If I had given Google Earth more time to load, I probably could have recognized the plot as residential, but this was clearly the easiest geohash in my area this weekend, so once I had free time (around 4 PM) I downloaded sufficient maps to make it clear what bus lines were appropriate and headed to BART (Bay Area Rapid Transit, a network of electric trains).
Expedition
I took BART as far as Fremont, getting there after sundown. There I got on a (Santa Clara) Valley Transportation Authority bus. Thanks to a dearth of small bills to pay fares, I bought a day pass; however, this was an express bus, and therefore required an additional $2. I could not have paid this myself except with a fiver, but luckily the girl behind me getting on the bus supplied me with the necessary cash.
The bus line running by the geohash was one transfer away from there. The road by which it traveled, however, was the Almaden Expressway, and I was skeptical of frequent stops along it. I decided to err on the side of caution and submitted a stop request as soon as the bus got on the expressway. This was, in fact, an error, and later review confirmed that I could have saved myself the better part of a mile's walk if I had known just how frequent the bus pullovers were on that road.
I walked to the shopping center and discovered that it was cut off from the plot containing the geohash by a wall without a nearby break. So I set out around the enclosure in a counterclockwise direction, seeking the entrance. Abutting the wall was a fenced-off section of the parking lot, containing a decrepit former Orchard Supply Hardware building. An advertisement for one final sale was scrawled on its windows.
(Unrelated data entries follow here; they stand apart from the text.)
Lemma safe_release rid keys (Q : res unit -> own -> Prop) :
  (forall ks, keys = Some ks -> NoDup ks) -> Q (Ok tt) own_nil ->
  safe stack_inv slices_stay (release rid keys) own_nil Q.
Proof.
  intros Hks HQ. apply safe_bind, safe_atomic. intros s oF Hoo Hok Hap Hi.
  destruct (held s !! rid) as [h|] eqn:Eh.
  - set (ks := default h keys). assert (NoDup h) as Hndh by (by apply (si_held _ _ Hi rid)).
    assert (NoDup ks) as Hnd by (unfold ks; destruct keys as [l|]; simpl; [by apply Hks|done]).
    rewrite (take_held_eq s rid h keys Eh Hnd). fold ks. eexists _, _, (own_held (∅ ⊎ holds_of (taken ks h))). split_and!.
    + reflexivity.
    + apply own_held_ok.
    + apply own_held_apart.
    + apply (stack_inv_move s _ ∅ _ ∅ _ Hi); try done; simpl.
      * intros r' h'. rewrite lookup_insert. case_decide; [|apply (si_held _ _ Hi)].
        intros [= <-]. by apply NoDup_filter.
      * pose proof (table_holds_set (held s) rid (left_held ks h)) as Ht. rewrite Eh in Ht. simpl in Ht.
        pose proof (taken_left C ks h Hnd Hndh) as Hsplit. rewrite <- Hsplit in Ht. revert Ht.
        generalize (table_holds (held s)) (table_holds (<[rid:=left_held ks h]> (held s))). intros T T'. multiset_solver.
      * intros rest. by rewrite (right_id_L ∅ (⊎)).
    + by apply stays_same.
    + simpl. apply safe_finish_held; [by apply NoDup_filter|done].
  - unfold take_held. rewrite Eh. eexists _, _, _. split_and!; [reflexivity|exact Hoo|exact Hap|exact Hi|by apply stays_same|].
    apply (safe_finish_held []); [constructor|done].
Qed.

Lemma safe_release_first rid count (Q : res unit -> own -> Prop) :
  Q (Ok tt) own_nil -> safe stack_inv slices_stay (release_first rid count) own_nil Q.
Proof.
  intros HQ. apply safe_bind, safe_read. intros s oF Hi. cbn beta iota. apply safe_release; [|done].
  intros ks [= <-]. unfold py_take. apply NoDup_take.
  destruct (held s !! rid) as [h|] eqn:Eh; simpl; [by apply (si_held _ _ Hi rid)|constructor].
Qed.

(** A session that ends: what the table has for it is lost. *)
Lemma stack_inv_forget s rid v oF :
  stack_inv s (own_nil ⊛ oF) ->
  (forall rest, leftover rest -> leftover (rest ⊎ holds_of (default [] (held s !! rid)))) ->
  stack_inv (set_held (delete rid (held s)) (set_hits v s)) (own_nil ⊛ oF).
Proof.
  intros Hi Hlost. apply (stack_inv_move s _ ∅ ∅ (holds_of (default [] (held s !! rid))) oF); try done; simpl.
  - apply map_Forall_delete. apply (si_held _ _ Hi).
  - rewrite !no_holds_l. destruct (held s !! rid) as [h|] eqn:Eh; simpl.
    + rewrite (table_holds_delete _ _ _ Eh). by rewrite (comm_L (⊎)).
    + rewrite delete_id by done. change (holds_of []) with (∅ : hold_table). multiset_solver.
Qed.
More helpful to me was the notice of redevelopment mounted on the fence, which (as I read it at the time) indicated that the plot of interest was traversed by a road called "Gables Drive". I took this indication of residentiality as a good sign, since it meant the geohash probably wasn't closed off for the night.
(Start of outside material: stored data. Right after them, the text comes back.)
Lemma safe_store p (Q : res (result A) -> own -> Prop) :
  request_ok (RqStore p) -> (forall v, Q (Ok (RValue v)) own_nil) ->
  (forall e, Q (Raise e) own_nil) -> ssafe (store blake3 p) own_nil Q.
Proof.
  intros Hrq HQ HE. apply safe_bind, safe_instance; [|intros e; by apply HE]. intros inst Hinst. cbn beta iota.
  apply safe_bind, safe_get. intros s oF Hi. rewrite (sv_size _ _ Hi). clear s oF Hi.
  destruct (op_keys blake3 cs (tp_op p) inst) as [keys|e] eqn:Ek; [|by apply HE].
  destruct (Hrq inst keys Hinst Ek) as (Hnd & Hok & Hlen & Hb). clear Hrq Ek.
  apply safe_bind, safe_on_sm, safe_l1. intros x oF Hoo HokF Hap Hl Hobs. destruct Hinst as [_ Hpos].
  destruct (own_reserve_write C x _ oF keys (ei_chunk_nbytes inst) false Hl Hoo HokF Hap Hnd)
    as (x' & r & E & _ & Ho & Hcase); [lia|].
  assert (exists kos, NoDup kos.*1 /\ Forall (fun ko => obj_nbytes ko.2 = ei_chunk_nbytes inst) kos /\
    (forall k, k ∈ kos.*1 -> k ∈ keys) /\ kos.*1 = filter (fun k => is_Some (default None (r !! k))) keys /\
    Forall (fun ko => r !! ko.1 = Some (Some ko.2)) kos /\
    let o' := mkOwn (add_writes false kos ∅) [] ∅ [] in
    own_ok o' /\ own_apart o' oF /\ l1_to C x x' (o' ⊛ oF)) as (kos & Hndk & Hsz & Hsub & Hkos & Hrk & Hok' & Hap' & Hl').
  { destruct Hcase as [[Hl' Hr]|(kos & Hndk & Hsz & Hsub & Hfil & Hr & _ & Hrest)].
    - exists []. split_and!; try done; [constructor|by intros k Hk%elem_of_nil|].
      destruct (filter (fun k => is_Some (default None (r !! k))) keys) as [|k l] eqn:Ef; [done|]. exfalso.
      assert (k ∈ filter (fun k => is_Some (default None (r !! k))) keys) as Hin by (rewrite Ef; apply list_elem_of_here).
      apply list_elem_of_filter in Hin as [[y Hy] Hin]. by rewrite (Hr k Hin) in Hy.
    - exists kos. split_and!; try done.
      + rewrite Hfil at 1. apply list_filter_iff_in. intros k Hk. rewrite (Hr k Hk). simpl. split.
        * intros ([k' obj] & -> & Hin)%list_elem_of_fmap. exists obj. by apply elem_of_list_to_map_1.
        * intros [obj Hin%elem_of_list_to_map_2]. apply list_elem_of_fmap. by exists (k, obj).
      + apply Forall_forall. intros [k obj] Hin. simpl. rewrite (Hr k) by (apply Hsub, list_elem_of_fmap; by exists (k, obj)).
        f_equal. by apply elem_of_list_to_map_1. }
  eexists x', _, _. split_and!; [exact E|exact Hok'|exact Hap'|exact Hl'|by rewrite Ho|]. cbn beta iota.
  clear - Hnd Hok Hlen Hb HQ HE Hndk Hsz Hsub Hkos Hrk L2Laws0.
  destruct (select_written_spec C r (ei_chunk_nbytes inst) (tp_chunks p) 0 keys kos Hnd Hb Hkos Hrk)
    as (_ & Hws & Hsel & _). specialize (Hsel Hlen). set (ws := select_written _ _ _ _) in *. cbv zeta.
  assert ((fun w => w.1.1) <$> ws = kos.*1) as Hkeys by (rewrite <- Hsel; unfold selected; by rewrite <- list_fmap_compose).
  assert (forall w, w ∈ ws -> w.1 ∈ kos) as Hin by (intros w Hw; rewrite <- Hsel; apply list_elem_of_fmap; eauto).
  apply safe_bind, safe_copy_blobs.
  { intros w Hw. specialize (Hin w Hw). rewrite Forall_forall in Hws. destruct (Hws w Hw) as [HC Hnb].
    split_and!; [by apply add_writes_in; destruct w as [[]]|done|].
    rewrite Forall_forall in Hsz. specialize (Hsz _ Hin). unfold obj_nbytes, Zlen in *. lia. }
  intros F' HF'. cbn beta iota. apply safe_bind. rewrite Hkeys. apply safe_finish_write; [done| | | |].
  - rewrite Forall_forall in Hok. apply Forall_forall. intros k Hk. by apply Hok, Hsub.
  - intros k Hk. split.
    + apply HF'. right. unfold selected in Hsel. by rewrite Hsel.
    + apply list_elem_of_fmap in Hk as ([k' obj] & -> & Hk). exists obj. by apply add_writes_in.
  - intros k [v Hv]. destruct (decide (k ∈ kos.*1)) as [|Hn]; [done|].
    rewrite add_writes_notin in Hv by done. by rewrite lookup_empty in Hv.
  - apply HQ.
Qed.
The road was actually called "Cedar Gables Drive". I was unchallenged as I made my way to the back of the subdivision and did the GPS dance on a section of road that led only to a fire exit. I took a few pictures and left.
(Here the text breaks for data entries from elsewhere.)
(* ===== verification/CommandLine.v ===== *)
(** Starting the server (server.py, [serve] and [main]).

    From the parsed arguments to the state the threads of the server start in.
    What the arguments spell, the JSON decoder, the allocation of the pool and
    the socket are parameters. *)
From stdpp Require Import pretty.
From S2P Require Import Prelude PyFloat Protocol Memory L1Manager L1Protocol L2 L2FS L2Registry Threads Storage Server MQ Resources Ownership Interleaving ServerThreads.
Local Open Scope py_scope.
Local Open Scope Z_scope.

(** The result of [parser.parse_args()]. *)
Record Args := mkArgs {
  host : string;
  port : Z;
  arg_bind_url : option string;
  arg_chunk_size : Z;
  l1_size_gb : float;
  l2_adapter : list string
}.

(** With no argument given. *)
Definition default_args : Args := mkArgs "127.0.0.1" 5555 None 256 (float_of_int 20) [].

(** [args.bind_url or f"tcp://{args.host}:{args.port}"]; an empty string is
    false. *)
Definition bind_url (args : Args) : string :=
  match arg_bind_url args with
  | Some (String c s) => String c s
  | _ => "tcp://" +:+ host args +:+ ":" +:+ pretty (port args)
  end.

(** [int(args.l1_size_gb * (1 << 30))] *)
Definition l1_capacity (args : Args) : res Z := float_trunc (fmul (l1_size_gb args) (float_of_int (Z.shiftl 1 30))).

Definition banner (url : string) (chunk_size capacity_bytes : Z) (num_l2s : nat) : string :=
  "mini cache server up and ready on " +:+ url +:+ " (chunk_size=" +:+ pretty chunk_size +:+ ", " +:+
  pretty (Z.shiftr capacity_bytes 30) +:+ " GB L1, " +:+ pretty (Z.of_nat num_l2s) +:+ " L2 adapters)".

Section starting.
Context (disk : string -> gmap string bytes) (json_loads : string -> res (list (string * json))).
Context (torch_empty : Z -> res bytes) (zmq_bind : string -> res unit).

(** What is printed, and the server at work from then on. *)
Definition serve (url : string) (chunk_size capacity_bytes : Z) (l2_specs : list string) : res (Net Adapter * string) :=
  let? l2s := build_l2s disk json_loads l2_specs in
  let? contents := torch_empty capacity_bytes in
  let? _ := zmq_bind url in
  Ok (new_net chunk_size contents l2s, banner url chunk_size capacity_bytes (length l2s)).

Definition main (args : Args) : res (Net Adapter * string) :=
  let url := bind_url args in
  let? capacity_bytes := l1_capacity args in
  serve url (arg_chunk_size args) capacity_bytes (l2_adapter args).
End starting.

(** ** The size of L1 *)

Lemma one_gb : float_of_int (Z.shiftl 1 30) = S754_finite false 4503599627370496 (30 - 52).
Proof. vm_compute. reflexivity. Qed.

(** C36: the size of L1 in bytes is exact: for every float [x] (sign [s],
    mantissa [m], exponent [e]) given as --l1-size-gb it is the integer part of
    [x * 2^30], no rounding of the product intervenes, and the number of
    gigabytes the banner shows for a size that is not negative is the integer
    part of [x]; a product out of range, an infinity or a NaN is refused before
    anything is started. *)
Theorem capacity_exact args :
  match l1_size_gb args with
  | S754_finite s m e =>
      bounded fprec femax m e = true ->
      if e + 30 <=? femax - fprec
      then exists cap, l1_capacity args = Ok cap /\ Z.abs cap = scaled_floor (Zpos m) (e + 30) /\
           (if s then cap <= 0 else 0 <= cap /\ Z.shiftr cap 30 = scaled_floor (Zpos m) e)
      else l1_capacity args = Raise OverflowError
  | S754_zero _ => l1_capacity args = Ok 0
  | S754_infinity _ => l1_capacity args = Raise OverflowError
  | S754_nan => l1_capacity args = Raise ValueError
  end.
Proof.
  unfold l1_capacity. rewrite one_gb. destruct (l1_size_gb args) as [s|s| |s m e]; [by destruct s|by destruct s|done|].
  intros Hb. destruct (Z.leb_spec (e + 30) (femax - fprec)) as [He|He].
  - rewrite (float_trunc_pow2 s m e 30) by (done || lia).
    assert (0 <= scaled_floor (Zpos m) (e + 30)) as Hpos by by apply scaled_floor_nonneg.
    eexists. split; [reflexivity|]. destruct s; split_and!; [lia..|].
    by apply scaled_floor_shiftr.
  - destruct (fmul_pow2 s m e 30 Hb) as (n & Hn & Hs & ->); [lia|]. unfold emin, fprec, femax in *.
    by replace (_ <=? _) with false by lia.
Qed.

Lemma capacity_exact_witness :
  exists cap, l1_capacity default_args = Ok cap /\ Z.abs cap = scaled_floor 5629499534213120 (-48 + 30) /\
    0 <= cap /\ Z.shiftr cap 30 = scaled_floor 5629499534213120 (-48).
Proof.
  pose proof (capacity_exact default_args) as H.
  replace (l1_size_gb default_args) with (S754_finite false 5629499534213120 (-48)) in H by (vm_compute; reflexivity).
  exact (H eq_refl).
Defined.

(** 20 GB unless told otherwise; fractions, zero, and sizes out of range. *)
Example capacities :
  l1_capacity default_args = Ok (20 * 2 ^ 30) /\
  l1_capacity (mkArgs "" 0 None 0 f_0_2 []) = Ok 214748364 /\
  l1_capacity (mkArgs "" 0 None 0 f_0 []) = Ok 0 /\
  l1_capacity (mkArgs "" 0 None 0 (S754_finite false 4503599627370496 950) []) = Raise OverflowError.
Proof. by vm_compute. Qed.

Example default_start :
  main (fun _ => ∅) (fun _ => Raise ValueError) (fun _ => Ok []) (fun _ => Ok tt) default_args =
  Ok (new_net 256 [] [], "mini cache server up and ready on tcp://127.0.0.1:5555 (chunk_size=256, 20 GB L1, 0 L2 adapters)").
Proof. by vm_compute. Qed.

(** A size that is no number, or an adapter that cannot be built, stops the
    server before the pool is allocated and the socket bound. *)
Example refused_starts disk json_loads torch_empty zmq_bind :
  main disk json_loads torch_empty zmq_bind (mkArgs "h" 1 None 256 S754_nan []) = Raise ValueError /\
  main disk (fun _ => Ok [("type", JStr "s3")]) torch_empty zmq_bind (mkArgs "h" 1 None 256 f_0_2 ["{}"]) = Raise KeyError.
Proof. by vm_compute. Qed.

(** ** The server that starts *)

Section started.
Context (C : ChunkKey -> bytes) (models : list string).
Context (models_distinct : forall m m', m ∈ models -> m' ∈ models -> sanitize m = sanitize m' -> m = m').
Context (disk : string -> gmap string bytes) (json_loads : string -> res (list (string * json))).
Context (torch_empty : Z -> res bytes) (zmq_bind : string -> res unit).
Context (disk_ok : forall path, fs_inv C models (mkFS (disk path) ∅)).
Context (torch_empty_length : forall n b, torch_empty n = Ok b -> Zlen b = n).

Lemma build_l2_inv spec a : build_l2 disk spec = Ok a -> any_inv C models a.
Proof using disk_ok.
  unfold build_l2, construct. intros H. repeat case_match; simplify_eq; [apply disk_ok|]. by intros k b _.
Qed.

Lemma build_l2s_inv specs l : build_l2s disk json_loads specs = Ok l -> Forall (any_inv C models) l.
Proof using disk_ok.
  revert l. induction specs as [|text specs IH]; intros l; [by intros [= <-]|]. simpl.
  destruct (json_loads text) as [spec|]; [|done]. simpl. destruct (build_l2 disk spec) as [a|] eqn:Ea; [|done]. simpl.
  destruct (build_l2s _ _ specs) as [l'|]; [|done]. intros [= <-]. constructor; [by eapply build_l2_inv|by apply IH].
Qed.

(** Whatever the arguments, a server that starts has a pool of the size asked
    for and satisfies the invariant all theorems about its threads start from, no
    holds being left over. *)
Lemma main_net_inv args n out registered (left : Leftover) :
  leftover ∅ -> main disk json_loads torch_empty zmq_bind args = Ok (n, out) ->
  (exists cap, l1_capacity args = Ok cap /\ Zlen (pool_of (l1 (sm (srv n)))) = cap) /\
  exists adapters, @net_inv Adapter C (served models) any_ops (any_laws C models models_distinct) left adapters
    (arg_chunk_size args) registered n own_nil.
Proof using disk_ok torch_empty_length.
  intros HR. unfold main. destruct (l1_capacity args) as [cap|] eqn:Ecap; [|done]. simpl. unfold serve.
  destruct (build_l2s _ _ _) as [l2s|] eqn:El; [|done]. simpl. destruct (torch_empty cap) as [contents|] eqn:Et; [|done].
  simpl. destruct (zmq_bind _); [|done]. intros [= <- <-]. split.
  - exists cap. split; [done|]. rewrite <- (torch_empty_length cap contents Et). by destruct l2s.
  - exists (length l2s). apply new_net_inv; [done| |done]. by apply build_l2s_inv in El.
Qed.
End started.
I did not return the way I had come, since I didn't want to have to deal with the express line again. Instead, I continued along the local bus line to its southern terminus, at a spur of the VTA's light rail system. Appropriately for Silicon Valley, the station (as well as the trains) was equipped with free wi-fi, which I used to write the beginning of this wiki page.
I transferred from the light rail to an AC Transit bus, taking advantage of a long-term pass I already had to get a free ride despite its recent expiration. This took me to Fremont BART, and I returned home that way.